Data to use:
__________________________________________________

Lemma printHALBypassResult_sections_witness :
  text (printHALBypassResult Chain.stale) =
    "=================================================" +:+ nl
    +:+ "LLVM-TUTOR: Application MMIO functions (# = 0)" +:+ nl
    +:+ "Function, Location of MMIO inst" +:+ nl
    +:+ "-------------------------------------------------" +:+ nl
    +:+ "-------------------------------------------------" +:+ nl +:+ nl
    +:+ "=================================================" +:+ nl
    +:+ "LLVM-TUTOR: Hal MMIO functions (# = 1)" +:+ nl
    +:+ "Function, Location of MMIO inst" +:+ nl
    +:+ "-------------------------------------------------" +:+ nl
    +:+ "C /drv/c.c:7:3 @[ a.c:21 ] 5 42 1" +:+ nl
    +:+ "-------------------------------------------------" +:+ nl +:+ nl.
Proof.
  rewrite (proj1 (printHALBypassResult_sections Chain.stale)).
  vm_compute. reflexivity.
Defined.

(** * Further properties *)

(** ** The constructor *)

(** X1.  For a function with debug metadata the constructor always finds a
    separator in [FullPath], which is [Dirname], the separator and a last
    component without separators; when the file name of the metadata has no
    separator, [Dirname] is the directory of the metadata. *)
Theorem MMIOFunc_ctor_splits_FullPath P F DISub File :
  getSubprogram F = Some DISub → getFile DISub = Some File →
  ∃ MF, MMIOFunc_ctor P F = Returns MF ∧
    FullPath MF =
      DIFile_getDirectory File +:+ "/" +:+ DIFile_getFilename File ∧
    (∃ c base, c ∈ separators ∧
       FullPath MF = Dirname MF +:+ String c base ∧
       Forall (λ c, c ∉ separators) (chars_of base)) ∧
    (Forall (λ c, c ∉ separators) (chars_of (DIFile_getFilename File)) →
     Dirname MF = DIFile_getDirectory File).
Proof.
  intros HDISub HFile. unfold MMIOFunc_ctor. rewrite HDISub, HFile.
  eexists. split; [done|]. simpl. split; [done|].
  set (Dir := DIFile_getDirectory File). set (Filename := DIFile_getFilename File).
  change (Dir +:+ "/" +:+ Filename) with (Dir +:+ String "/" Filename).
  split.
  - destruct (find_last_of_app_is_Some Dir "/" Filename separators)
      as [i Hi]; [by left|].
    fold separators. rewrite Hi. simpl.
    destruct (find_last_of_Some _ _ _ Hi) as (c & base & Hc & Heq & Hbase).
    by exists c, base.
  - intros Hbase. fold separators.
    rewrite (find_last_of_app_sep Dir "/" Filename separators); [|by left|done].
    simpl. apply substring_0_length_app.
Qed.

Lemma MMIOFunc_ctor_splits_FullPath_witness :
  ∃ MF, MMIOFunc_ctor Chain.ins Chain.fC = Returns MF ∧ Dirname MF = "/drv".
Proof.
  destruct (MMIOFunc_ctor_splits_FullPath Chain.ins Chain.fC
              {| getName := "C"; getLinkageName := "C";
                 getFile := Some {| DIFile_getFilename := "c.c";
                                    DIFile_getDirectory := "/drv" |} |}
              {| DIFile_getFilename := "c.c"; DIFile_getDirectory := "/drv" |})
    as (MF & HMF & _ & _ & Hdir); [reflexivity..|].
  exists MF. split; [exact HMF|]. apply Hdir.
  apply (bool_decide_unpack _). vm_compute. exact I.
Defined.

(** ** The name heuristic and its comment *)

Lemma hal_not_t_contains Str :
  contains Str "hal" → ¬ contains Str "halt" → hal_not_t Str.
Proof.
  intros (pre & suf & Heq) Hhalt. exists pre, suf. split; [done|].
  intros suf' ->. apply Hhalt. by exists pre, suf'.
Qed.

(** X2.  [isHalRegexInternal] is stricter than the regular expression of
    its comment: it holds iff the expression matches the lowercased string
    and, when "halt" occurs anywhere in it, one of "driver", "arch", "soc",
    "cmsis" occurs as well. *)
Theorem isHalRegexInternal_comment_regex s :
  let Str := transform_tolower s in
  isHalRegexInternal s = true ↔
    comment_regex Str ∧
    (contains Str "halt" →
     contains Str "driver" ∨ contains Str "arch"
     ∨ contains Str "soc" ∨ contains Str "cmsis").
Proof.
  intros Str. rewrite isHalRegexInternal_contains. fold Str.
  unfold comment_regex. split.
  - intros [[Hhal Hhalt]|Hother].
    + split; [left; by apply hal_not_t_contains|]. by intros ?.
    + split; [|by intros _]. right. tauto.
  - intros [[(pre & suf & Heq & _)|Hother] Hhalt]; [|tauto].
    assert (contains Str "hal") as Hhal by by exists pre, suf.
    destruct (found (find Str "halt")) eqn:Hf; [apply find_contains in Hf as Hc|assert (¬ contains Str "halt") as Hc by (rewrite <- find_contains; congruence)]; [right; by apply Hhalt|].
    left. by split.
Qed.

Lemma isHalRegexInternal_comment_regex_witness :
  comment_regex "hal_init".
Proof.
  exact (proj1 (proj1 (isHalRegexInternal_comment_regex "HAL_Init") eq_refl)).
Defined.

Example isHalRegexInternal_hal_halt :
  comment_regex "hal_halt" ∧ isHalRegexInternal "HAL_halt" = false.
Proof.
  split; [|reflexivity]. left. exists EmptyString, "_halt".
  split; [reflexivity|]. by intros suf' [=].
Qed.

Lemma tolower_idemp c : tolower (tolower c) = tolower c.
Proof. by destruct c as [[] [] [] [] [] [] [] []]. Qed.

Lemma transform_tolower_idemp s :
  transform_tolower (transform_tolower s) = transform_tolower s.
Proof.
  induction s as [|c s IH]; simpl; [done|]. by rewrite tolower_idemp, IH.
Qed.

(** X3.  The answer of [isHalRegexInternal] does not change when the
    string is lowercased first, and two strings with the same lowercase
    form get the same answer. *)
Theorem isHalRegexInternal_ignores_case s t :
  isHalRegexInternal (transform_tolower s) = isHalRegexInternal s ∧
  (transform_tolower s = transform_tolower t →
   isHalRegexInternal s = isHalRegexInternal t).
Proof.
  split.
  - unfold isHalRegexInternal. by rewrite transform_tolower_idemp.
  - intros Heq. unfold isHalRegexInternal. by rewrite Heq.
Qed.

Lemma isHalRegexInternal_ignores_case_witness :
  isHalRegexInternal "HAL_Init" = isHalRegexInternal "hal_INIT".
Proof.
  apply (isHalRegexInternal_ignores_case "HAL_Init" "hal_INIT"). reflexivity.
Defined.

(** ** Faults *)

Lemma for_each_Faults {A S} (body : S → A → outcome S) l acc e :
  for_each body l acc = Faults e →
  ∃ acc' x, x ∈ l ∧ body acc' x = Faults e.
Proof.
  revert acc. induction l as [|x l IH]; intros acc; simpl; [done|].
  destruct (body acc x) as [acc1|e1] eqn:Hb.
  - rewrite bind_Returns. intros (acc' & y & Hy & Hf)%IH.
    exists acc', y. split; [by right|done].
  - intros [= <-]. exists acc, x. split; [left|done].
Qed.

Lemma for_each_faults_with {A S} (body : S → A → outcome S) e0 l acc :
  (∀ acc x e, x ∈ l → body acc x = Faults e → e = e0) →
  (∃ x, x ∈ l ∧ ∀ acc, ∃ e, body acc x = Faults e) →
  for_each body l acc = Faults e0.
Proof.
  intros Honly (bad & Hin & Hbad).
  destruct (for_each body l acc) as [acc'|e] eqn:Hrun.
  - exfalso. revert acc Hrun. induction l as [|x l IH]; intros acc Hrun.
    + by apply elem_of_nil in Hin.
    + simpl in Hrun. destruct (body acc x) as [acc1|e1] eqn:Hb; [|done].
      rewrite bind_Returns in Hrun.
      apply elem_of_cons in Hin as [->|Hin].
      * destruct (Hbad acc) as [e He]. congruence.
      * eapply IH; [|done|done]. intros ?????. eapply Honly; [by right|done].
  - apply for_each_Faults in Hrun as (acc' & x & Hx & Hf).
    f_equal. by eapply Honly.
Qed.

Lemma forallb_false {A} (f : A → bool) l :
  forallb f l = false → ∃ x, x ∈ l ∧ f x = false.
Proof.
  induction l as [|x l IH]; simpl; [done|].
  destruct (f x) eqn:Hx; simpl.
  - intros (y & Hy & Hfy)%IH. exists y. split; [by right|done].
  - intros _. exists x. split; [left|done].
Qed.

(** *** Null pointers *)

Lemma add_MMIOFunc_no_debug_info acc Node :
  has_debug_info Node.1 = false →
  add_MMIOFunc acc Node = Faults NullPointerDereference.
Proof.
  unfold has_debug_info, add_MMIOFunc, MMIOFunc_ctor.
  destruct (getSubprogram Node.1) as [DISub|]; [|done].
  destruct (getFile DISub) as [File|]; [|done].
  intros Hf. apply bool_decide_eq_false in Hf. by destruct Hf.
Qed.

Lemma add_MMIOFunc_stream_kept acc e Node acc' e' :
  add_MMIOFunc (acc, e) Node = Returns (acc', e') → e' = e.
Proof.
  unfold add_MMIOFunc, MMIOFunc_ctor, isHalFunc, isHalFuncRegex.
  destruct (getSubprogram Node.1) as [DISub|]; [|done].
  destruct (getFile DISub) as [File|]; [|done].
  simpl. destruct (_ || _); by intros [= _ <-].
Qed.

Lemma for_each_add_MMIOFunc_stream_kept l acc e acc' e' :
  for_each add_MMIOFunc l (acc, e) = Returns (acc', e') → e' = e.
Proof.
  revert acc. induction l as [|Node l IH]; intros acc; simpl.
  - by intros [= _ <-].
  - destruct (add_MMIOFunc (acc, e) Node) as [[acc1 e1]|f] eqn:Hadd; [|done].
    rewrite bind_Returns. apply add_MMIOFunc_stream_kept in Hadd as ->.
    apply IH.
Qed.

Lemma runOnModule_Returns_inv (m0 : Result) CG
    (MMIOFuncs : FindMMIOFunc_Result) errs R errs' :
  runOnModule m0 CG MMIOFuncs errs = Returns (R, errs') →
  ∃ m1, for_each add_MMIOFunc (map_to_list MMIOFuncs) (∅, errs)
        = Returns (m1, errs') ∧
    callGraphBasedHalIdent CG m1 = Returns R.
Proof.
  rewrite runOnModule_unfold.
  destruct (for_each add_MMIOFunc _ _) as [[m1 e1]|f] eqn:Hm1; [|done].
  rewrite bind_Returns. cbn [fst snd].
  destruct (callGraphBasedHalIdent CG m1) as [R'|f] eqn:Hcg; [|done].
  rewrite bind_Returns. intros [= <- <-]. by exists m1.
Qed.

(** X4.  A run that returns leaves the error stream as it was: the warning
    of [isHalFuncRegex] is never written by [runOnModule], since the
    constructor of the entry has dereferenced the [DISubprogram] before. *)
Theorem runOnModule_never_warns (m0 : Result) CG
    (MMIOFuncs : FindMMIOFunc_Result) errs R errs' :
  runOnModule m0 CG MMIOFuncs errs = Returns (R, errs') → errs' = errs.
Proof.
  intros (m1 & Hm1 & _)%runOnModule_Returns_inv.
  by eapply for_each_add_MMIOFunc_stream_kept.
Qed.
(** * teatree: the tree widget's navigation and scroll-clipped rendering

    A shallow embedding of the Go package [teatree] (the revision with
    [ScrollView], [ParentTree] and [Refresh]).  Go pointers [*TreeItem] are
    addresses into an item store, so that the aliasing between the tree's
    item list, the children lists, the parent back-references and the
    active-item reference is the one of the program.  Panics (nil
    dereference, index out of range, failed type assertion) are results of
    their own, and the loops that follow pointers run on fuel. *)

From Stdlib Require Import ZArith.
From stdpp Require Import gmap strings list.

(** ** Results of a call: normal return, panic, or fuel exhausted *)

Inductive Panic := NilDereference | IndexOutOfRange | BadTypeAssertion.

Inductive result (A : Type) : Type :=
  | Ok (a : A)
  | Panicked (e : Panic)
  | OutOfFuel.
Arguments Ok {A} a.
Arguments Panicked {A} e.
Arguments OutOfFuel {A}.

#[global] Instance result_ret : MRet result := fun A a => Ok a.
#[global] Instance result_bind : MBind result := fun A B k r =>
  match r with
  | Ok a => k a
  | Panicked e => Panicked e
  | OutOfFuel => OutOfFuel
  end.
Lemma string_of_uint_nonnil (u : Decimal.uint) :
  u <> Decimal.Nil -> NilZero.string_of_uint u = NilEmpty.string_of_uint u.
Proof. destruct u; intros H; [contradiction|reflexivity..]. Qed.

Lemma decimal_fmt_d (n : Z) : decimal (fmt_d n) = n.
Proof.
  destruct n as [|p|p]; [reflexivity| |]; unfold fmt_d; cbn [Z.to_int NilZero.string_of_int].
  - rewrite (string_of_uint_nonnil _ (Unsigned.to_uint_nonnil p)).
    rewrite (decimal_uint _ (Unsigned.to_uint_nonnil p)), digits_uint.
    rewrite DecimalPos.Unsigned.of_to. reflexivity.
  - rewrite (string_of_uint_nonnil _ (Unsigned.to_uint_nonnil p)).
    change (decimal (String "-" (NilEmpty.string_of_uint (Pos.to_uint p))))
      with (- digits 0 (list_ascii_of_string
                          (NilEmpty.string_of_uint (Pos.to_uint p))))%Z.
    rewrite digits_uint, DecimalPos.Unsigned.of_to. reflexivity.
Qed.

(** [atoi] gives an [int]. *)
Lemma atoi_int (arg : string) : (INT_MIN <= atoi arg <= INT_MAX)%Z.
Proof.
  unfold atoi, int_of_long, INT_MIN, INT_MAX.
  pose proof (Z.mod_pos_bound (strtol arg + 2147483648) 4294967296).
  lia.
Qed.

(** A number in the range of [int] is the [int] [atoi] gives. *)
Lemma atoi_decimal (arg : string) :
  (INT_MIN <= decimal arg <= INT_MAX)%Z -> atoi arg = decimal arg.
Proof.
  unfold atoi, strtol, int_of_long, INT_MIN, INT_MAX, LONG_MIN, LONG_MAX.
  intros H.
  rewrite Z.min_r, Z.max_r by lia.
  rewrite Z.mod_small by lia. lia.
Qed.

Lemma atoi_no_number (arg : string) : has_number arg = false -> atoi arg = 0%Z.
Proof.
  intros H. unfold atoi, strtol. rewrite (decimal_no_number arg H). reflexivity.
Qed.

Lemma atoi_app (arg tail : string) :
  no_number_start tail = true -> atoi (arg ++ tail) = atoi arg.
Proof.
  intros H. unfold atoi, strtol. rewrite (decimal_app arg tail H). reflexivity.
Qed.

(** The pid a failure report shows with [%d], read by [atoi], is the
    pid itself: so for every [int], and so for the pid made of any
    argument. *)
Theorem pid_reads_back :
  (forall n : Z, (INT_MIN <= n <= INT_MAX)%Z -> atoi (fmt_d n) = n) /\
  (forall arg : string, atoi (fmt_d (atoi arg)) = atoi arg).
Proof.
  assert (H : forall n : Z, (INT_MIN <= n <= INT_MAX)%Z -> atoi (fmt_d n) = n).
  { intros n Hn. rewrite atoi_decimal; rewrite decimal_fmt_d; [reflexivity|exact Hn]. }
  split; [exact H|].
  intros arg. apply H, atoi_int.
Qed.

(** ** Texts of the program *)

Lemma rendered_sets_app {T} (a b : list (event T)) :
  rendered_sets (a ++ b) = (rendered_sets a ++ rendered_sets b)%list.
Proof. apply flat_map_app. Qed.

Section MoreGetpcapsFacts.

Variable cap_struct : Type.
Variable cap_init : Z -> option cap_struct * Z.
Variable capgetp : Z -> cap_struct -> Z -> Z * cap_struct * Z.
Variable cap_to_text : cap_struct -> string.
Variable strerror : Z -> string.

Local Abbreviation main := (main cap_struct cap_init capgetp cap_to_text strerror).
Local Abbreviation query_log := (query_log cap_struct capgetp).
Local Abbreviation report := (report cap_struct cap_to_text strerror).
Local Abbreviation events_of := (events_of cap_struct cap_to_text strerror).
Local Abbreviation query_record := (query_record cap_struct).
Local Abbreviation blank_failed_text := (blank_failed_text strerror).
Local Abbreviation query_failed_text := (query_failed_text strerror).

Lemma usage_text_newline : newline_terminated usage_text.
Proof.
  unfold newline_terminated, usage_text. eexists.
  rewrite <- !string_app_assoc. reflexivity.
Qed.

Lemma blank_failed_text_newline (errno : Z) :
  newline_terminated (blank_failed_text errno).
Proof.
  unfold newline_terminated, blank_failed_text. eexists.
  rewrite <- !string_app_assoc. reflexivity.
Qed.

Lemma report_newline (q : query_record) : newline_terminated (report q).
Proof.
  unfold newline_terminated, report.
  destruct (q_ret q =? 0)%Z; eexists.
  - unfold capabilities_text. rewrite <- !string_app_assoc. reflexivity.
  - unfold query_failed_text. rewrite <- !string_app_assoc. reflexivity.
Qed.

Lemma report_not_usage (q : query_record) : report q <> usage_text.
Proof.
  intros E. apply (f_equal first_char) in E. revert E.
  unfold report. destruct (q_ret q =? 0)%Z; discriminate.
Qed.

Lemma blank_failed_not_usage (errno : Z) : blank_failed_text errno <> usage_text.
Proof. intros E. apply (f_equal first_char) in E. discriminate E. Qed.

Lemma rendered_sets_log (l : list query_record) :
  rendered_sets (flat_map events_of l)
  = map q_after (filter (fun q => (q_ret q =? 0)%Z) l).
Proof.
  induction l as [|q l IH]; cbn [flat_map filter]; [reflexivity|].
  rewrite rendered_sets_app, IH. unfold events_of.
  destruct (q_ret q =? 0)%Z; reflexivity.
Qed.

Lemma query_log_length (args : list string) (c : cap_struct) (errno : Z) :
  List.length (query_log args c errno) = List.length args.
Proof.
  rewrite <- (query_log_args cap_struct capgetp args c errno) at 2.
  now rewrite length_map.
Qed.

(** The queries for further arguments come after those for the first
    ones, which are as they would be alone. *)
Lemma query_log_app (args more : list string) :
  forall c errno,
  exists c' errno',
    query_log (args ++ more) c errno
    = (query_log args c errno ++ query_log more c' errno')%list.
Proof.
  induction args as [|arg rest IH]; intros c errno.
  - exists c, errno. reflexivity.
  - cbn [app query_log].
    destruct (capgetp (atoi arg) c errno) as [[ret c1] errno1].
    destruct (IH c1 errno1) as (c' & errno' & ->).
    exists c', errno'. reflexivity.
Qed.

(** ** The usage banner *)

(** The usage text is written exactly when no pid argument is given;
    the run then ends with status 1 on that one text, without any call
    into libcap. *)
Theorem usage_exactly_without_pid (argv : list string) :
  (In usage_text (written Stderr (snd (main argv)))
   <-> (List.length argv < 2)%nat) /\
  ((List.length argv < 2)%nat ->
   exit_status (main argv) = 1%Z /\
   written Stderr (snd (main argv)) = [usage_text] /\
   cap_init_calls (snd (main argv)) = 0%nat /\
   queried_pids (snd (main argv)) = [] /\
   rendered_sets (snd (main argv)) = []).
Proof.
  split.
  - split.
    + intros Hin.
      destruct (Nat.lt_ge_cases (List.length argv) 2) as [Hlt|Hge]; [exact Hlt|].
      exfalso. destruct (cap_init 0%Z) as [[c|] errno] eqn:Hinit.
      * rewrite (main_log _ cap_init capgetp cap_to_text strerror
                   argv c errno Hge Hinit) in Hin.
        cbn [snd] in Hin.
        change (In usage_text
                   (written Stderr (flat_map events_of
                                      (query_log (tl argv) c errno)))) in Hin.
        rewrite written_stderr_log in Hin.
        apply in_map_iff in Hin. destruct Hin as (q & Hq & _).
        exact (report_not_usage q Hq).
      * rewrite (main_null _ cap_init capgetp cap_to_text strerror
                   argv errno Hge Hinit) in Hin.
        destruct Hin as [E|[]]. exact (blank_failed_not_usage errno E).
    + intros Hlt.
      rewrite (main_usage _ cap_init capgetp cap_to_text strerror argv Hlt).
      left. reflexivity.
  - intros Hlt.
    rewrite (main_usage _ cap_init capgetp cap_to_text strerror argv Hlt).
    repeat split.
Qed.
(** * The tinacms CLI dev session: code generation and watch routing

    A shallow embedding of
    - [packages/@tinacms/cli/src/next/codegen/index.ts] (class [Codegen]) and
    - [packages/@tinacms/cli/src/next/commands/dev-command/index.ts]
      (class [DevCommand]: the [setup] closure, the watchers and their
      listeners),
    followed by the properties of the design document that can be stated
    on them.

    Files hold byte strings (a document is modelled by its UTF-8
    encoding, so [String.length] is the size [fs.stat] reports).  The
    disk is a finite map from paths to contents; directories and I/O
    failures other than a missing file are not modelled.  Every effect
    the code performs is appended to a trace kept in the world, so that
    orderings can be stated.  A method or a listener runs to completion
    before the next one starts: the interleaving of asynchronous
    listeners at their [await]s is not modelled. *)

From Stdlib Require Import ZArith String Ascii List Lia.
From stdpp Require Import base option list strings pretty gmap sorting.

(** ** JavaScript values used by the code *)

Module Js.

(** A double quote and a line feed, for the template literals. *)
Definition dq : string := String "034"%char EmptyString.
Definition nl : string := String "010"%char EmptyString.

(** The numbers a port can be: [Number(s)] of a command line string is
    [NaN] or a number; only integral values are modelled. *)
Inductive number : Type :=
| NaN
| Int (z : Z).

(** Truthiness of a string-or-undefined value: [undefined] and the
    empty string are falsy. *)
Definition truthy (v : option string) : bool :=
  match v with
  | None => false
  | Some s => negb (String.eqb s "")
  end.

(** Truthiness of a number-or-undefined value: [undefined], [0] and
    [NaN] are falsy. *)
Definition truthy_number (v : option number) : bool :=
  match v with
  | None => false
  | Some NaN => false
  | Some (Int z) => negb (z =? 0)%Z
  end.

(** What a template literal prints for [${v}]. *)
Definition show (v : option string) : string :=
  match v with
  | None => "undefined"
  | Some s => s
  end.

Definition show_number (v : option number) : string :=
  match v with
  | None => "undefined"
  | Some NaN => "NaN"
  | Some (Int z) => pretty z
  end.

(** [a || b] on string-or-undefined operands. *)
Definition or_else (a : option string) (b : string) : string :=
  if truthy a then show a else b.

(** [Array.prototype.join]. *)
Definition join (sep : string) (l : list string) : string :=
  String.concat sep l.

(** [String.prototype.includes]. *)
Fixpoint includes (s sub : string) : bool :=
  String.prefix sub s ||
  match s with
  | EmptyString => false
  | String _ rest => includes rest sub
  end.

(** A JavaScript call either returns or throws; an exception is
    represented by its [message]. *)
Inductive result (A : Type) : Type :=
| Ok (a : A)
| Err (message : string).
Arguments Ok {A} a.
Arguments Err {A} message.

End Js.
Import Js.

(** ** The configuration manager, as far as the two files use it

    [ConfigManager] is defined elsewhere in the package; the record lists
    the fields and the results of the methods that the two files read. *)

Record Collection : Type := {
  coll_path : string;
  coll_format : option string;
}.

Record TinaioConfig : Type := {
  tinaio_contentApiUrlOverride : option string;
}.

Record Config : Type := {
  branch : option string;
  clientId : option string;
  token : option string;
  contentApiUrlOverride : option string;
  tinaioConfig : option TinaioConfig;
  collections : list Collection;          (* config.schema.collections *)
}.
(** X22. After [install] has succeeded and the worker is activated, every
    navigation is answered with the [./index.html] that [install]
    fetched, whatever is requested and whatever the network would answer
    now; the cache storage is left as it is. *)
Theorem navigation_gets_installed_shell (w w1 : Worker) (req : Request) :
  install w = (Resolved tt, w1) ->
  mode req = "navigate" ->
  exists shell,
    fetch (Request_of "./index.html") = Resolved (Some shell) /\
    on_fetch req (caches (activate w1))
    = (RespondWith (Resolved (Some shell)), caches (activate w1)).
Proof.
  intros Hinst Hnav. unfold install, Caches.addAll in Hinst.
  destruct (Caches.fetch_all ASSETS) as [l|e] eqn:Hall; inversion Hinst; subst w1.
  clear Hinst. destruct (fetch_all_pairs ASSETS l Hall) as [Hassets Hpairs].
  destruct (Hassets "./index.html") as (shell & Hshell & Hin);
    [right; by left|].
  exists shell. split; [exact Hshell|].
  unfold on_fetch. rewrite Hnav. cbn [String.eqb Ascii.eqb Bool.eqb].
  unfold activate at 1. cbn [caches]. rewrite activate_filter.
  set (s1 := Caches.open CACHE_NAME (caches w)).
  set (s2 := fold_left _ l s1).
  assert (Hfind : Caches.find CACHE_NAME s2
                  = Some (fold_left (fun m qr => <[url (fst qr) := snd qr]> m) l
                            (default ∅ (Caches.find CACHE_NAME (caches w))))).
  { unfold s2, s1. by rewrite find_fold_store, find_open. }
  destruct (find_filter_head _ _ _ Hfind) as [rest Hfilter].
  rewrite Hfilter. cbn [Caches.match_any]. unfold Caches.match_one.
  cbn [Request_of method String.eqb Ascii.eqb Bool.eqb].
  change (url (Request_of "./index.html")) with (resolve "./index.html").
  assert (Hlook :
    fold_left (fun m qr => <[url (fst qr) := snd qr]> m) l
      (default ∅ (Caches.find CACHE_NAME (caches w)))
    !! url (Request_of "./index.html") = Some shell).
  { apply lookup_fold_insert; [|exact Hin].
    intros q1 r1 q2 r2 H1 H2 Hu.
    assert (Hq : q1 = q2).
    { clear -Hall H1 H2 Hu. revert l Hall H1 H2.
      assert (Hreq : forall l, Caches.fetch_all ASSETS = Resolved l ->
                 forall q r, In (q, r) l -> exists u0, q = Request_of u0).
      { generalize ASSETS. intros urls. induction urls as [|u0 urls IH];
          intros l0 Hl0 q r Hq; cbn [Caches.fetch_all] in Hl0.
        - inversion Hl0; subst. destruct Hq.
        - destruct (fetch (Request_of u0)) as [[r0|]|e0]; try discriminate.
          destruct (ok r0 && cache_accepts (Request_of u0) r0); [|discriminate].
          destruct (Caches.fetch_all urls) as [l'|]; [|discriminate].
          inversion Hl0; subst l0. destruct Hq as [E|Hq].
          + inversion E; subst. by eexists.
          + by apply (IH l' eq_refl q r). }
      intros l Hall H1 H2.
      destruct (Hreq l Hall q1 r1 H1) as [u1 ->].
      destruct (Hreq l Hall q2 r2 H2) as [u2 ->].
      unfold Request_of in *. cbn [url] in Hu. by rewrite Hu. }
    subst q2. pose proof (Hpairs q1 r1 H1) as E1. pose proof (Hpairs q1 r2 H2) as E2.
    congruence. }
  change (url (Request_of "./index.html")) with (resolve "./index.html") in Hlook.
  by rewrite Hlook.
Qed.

__________________________________________________

What the task asks:
Return only the lines above that run from the opening line through the line containing "eexists. split; [done|].", exactly as written.

Task solution:
Lemma printHALBypassResult_sections_witness :
  text (printHALBypassResult Chain.stale) =
    "=================================================" +:+ nl
    +:+ "LLVM-TUTOR: Application MMIO functions (# = 0)" +:+ nl
    +:+ "Function, Location of MMIO inst" +:+ nl
    +:+ "-------------------------------------------------" +:+ nl
    +:+ "-------------------------------------------------" +:+ nl +:+ nl
    +:+ "=================================================" +:+ nl
    +:+ "LLVM-TUTOR: Hal MMIO functions (# = 1)" +:+ nl
    +:+ "Function, Location of MMIO inst" +:+ nl
    +:+ "-------------------------------------------------" +:+ nl
    +:+ "C /drv/c.c:7:3 @[ a.c:21 ] 5 42 1" +:+ nl
    +:+ "-------------------------------------------------" +:+ nl +:+ nl.
Proof.
  rewrite (proj1 (printHALBypassResult_sections Chain.stale)).
  vm_compute. reflexivity.
Defined.

(** * Further properties *)

(** ** The constructor *)

(** X1.  For a function with debug metadata the constructor always finds a
    separator in [FullPath], which is [Dirname], the separator and a last
    component without separators; when the file name of the metadata has no
    separator, [Dirname] is the directory of the metadata. *)
Theorem MMIOFunc_ctor_splits_FullPath P F DISub File :
  getSubprogram F = Some DISub → getFile DISub = Some File →
  ∃ MF, MMIOFunc_ctor P F = Returns MF ∧
    FullPath MF =
      DIFile_getDirectory File +:+ "/" +:+ DIFile_getFilename File ∧
    (∃ c base, c ∈ separators ∧
       FullPath MF = Dirname MF +:+ String c base ∧
       Forall (λ c, c ∉ separators) (chars_of base)) ∧
    (Forall (λ c, c ∉ separators) (chars_of (DIFile_getFilename File)) →
     Dirname MF = DIFile_getDirectory File).
Proof.
  intros HDISub HFile. unfold MMIOFunc_ctor. rewrite HDISub, HFile.
  eexists. split; [done|]. simpl. split; [done|].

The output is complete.